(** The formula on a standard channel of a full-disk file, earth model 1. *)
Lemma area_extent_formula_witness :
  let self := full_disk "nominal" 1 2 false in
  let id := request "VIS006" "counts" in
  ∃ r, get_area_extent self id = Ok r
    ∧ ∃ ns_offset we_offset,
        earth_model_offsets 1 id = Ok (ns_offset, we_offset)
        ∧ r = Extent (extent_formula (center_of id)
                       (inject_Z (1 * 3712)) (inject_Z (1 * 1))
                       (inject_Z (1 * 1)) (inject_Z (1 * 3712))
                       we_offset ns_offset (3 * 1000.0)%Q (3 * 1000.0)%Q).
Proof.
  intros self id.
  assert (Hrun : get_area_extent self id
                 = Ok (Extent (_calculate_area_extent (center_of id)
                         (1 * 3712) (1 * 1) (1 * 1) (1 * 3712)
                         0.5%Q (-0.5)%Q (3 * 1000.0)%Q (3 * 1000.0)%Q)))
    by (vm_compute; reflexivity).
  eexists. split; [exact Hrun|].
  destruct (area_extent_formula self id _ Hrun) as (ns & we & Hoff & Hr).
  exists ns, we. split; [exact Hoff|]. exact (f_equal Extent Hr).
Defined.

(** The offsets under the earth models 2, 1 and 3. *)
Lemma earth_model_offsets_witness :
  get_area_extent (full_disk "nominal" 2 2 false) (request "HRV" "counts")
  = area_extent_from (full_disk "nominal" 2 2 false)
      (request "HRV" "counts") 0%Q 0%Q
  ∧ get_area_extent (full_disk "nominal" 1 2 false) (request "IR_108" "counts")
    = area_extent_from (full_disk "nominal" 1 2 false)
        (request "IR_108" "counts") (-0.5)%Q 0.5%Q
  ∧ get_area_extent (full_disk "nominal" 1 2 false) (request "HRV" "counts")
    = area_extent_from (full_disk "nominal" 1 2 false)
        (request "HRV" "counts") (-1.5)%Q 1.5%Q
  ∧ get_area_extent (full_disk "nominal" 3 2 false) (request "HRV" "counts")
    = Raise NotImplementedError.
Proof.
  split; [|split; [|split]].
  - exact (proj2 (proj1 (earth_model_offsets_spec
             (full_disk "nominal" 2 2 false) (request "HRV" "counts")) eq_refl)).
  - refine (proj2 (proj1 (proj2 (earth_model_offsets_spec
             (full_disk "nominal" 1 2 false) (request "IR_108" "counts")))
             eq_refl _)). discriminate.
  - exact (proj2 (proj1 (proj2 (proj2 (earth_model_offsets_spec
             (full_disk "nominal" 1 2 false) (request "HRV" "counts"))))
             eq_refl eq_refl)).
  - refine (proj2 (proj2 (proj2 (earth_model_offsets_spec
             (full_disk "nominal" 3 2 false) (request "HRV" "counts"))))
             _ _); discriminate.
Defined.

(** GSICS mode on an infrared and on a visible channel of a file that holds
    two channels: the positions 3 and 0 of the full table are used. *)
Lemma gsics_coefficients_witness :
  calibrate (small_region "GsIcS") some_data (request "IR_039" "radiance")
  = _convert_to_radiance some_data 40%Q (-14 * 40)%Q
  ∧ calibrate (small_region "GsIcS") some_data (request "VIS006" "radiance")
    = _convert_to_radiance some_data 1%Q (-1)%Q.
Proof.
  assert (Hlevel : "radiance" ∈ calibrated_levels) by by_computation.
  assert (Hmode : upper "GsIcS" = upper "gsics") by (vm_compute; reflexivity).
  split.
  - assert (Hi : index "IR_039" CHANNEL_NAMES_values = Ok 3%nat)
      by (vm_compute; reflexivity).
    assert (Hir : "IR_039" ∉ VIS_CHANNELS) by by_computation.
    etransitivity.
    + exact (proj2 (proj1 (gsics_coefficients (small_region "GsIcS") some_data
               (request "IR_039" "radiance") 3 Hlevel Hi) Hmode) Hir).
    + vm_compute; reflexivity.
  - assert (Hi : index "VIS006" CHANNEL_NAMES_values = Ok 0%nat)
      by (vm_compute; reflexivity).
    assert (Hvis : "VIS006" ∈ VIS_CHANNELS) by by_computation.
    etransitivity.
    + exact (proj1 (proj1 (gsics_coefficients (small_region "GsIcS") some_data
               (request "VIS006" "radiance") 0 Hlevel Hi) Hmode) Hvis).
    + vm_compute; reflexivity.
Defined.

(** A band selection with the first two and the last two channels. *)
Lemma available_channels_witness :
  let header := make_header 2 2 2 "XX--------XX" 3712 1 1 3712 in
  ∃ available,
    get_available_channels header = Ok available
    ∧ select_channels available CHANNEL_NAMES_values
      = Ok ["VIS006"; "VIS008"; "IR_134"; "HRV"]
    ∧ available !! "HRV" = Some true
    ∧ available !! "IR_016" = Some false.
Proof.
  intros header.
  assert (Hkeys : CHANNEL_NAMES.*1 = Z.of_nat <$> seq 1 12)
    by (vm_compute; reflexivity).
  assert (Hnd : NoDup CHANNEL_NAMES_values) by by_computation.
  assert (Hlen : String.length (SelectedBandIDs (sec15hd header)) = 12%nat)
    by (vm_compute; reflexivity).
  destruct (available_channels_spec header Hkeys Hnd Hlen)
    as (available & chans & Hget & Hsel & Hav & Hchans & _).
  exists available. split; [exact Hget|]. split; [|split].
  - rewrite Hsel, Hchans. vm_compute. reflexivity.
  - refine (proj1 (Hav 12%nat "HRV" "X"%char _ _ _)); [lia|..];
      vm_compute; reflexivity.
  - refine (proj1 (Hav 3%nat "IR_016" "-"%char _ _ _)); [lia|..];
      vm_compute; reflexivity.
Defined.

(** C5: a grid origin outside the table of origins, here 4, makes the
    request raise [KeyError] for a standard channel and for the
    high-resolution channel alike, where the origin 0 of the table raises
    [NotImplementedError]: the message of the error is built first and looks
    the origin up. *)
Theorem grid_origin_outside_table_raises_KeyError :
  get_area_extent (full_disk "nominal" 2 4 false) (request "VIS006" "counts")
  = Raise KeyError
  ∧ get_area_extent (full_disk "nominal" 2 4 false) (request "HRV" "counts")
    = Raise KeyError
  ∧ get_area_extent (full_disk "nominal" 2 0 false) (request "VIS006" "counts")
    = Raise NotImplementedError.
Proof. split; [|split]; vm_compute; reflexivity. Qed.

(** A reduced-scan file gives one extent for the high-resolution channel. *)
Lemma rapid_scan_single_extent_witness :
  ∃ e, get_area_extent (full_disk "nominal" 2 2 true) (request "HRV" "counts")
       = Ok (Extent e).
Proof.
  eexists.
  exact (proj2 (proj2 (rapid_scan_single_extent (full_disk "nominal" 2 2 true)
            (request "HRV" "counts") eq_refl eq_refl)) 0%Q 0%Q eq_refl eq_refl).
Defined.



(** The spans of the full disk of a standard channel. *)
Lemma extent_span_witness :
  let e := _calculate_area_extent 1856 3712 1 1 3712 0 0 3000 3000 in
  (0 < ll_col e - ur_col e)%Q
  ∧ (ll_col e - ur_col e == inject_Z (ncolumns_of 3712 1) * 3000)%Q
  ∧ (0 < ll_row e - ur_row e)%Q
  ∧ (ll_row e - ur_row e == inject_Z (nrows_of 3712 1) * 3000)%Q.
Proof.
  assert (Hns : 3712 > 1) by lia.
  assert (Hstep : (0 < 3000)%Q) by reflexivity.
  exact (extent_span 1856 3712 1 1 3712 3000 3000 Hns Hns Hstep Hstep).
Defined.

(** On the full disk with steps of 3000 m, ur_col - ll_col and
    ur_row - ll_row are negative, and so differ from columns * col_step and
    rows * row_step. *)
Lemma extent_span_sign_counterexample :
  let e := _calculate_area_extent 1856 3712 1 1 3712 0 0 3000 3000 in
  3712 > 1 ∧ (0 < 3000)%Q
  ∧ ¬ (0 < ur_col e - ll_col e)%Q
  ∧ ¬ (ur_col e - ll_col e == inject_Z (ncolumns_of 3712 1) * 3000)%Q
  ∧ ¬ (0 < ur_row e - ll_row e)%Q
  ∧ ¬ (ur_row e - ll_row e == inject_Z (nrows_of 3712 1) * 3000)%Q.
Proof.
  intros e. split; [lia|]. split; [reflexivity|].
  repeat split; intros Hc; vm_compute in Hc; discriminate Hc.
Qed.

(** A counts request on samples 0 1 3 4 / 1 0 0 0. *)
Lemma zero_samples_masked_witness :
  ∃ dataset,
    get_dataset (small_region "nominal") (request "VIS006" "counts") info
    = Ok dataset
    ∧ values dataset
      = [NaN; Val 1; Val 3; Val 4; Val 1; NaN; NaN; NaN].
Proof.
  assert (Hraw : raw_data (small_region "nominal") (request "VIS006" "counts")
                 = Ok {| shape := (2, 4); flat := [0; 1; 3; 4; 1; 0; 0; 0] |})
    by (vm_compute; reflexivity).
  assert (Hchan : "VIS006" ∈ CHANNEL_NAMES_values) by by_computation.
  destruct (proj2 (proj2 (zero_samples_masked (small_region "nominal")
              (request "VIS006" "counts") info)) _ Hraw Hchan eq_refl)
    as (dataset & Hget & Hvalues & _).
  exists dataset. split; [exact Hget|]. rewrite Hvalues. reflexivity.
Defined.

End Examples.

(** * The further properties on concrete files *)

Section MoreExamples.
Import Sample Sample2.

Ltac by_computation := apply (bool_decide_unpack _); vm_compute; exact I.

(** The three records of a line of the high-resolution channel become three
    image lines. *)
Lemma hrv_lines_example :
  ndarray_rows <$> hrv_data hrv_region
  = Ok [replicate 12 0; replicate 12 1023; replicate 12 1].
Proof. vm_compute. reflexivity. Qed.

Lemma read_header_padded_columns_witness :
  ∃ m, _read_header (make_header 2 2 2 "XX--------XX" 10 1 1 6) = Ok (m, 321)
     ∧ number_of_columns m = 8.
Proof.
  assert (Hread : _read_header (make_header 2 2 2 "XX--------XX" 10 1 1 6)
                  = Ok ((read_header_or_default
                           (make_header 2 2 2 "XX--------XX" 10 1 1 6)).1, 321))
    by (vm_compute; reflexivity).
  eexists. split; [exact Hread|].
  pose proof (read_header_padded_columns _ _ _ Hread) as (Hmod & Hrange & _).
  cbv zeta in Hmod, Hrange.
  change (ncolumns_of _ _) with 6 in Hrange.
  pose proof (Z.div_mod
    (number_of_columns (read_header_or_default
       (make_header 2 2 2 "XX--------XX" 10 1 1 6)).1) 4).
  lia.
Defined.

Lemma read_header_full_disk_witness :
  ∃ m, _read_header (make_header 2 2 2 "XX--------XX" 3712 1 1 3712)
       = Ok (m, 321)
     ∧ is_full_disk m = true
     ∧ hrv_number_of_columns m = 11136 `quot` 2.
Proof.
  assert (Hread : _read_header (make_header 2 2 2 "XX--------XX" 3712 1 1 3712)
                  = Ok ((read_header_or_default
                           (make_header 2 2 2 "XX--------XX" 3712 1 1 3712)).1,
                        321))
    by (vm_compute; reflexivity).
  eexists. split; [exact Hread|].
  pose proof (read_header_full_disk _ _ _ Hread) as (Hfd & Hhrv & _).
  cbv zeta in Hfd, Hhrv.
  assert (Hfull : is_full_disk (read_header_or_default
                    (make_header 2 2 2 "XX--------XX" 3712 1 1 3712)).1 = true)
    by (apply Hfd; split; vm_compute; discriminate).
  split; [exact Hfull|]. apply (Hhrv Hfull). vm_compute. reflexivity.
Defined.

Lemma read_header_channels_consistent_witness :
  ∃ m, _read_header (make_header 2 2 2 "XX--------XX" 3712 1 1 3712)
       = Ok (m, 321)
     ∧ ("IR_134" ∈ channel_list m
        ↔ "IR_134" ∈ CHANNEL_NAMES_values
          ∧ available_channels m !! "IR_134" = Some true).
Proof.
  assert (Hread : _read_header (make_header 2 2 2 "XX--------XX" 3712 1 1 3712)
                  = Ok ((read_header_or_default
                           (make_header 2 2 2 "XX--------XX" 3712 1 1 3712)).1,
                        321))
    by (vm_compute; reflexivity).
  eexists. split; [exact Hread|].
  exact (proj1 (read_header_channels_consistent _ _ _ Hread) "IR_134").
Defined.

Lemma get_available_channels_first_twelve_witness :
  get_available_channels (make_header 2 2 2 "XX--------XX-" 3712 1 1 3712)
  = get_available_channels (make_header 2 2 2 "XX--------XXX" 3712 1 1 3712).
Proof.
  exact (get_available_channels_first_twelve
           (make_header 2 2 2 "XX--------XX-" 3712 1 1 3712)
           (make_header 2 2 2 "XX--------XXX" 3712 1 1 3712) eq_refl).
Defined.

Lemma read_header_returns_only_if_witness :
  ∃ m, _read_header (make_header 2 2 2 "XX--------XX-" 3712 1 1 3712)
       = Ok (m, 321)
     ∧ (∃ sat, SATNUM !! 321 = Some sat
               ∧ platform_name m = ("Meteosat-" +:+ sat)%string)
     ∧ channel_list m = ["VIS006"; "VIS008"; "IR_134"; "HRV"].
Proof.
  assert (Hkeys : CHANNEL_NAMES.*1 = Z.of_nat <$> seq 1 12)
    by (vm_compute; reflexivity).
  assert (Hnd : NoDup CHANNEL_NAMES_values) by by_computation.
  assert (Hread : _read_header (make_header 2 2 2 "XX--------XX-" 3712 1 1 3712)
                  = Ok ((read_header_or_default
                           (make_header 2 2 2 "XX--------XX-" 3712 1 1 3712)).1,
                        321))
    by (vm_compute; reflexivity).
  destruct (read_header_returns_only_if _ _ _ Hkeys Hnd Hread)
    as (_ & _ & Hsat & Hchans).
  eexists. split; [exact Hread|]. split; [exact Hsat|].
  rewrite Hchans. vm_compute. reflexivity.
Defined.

## [Task objective]
Look for the string "Hrange" in the data above and return every line that has it.

## [Solution for this task]
  pose proof (read_header_padded_columns _ _ _ Hread) as (Hmod & Hrange & _).
  cbv zeta in Hmod, Hrange.
  change (ncolumns_of _ _) with 6 in Hrange.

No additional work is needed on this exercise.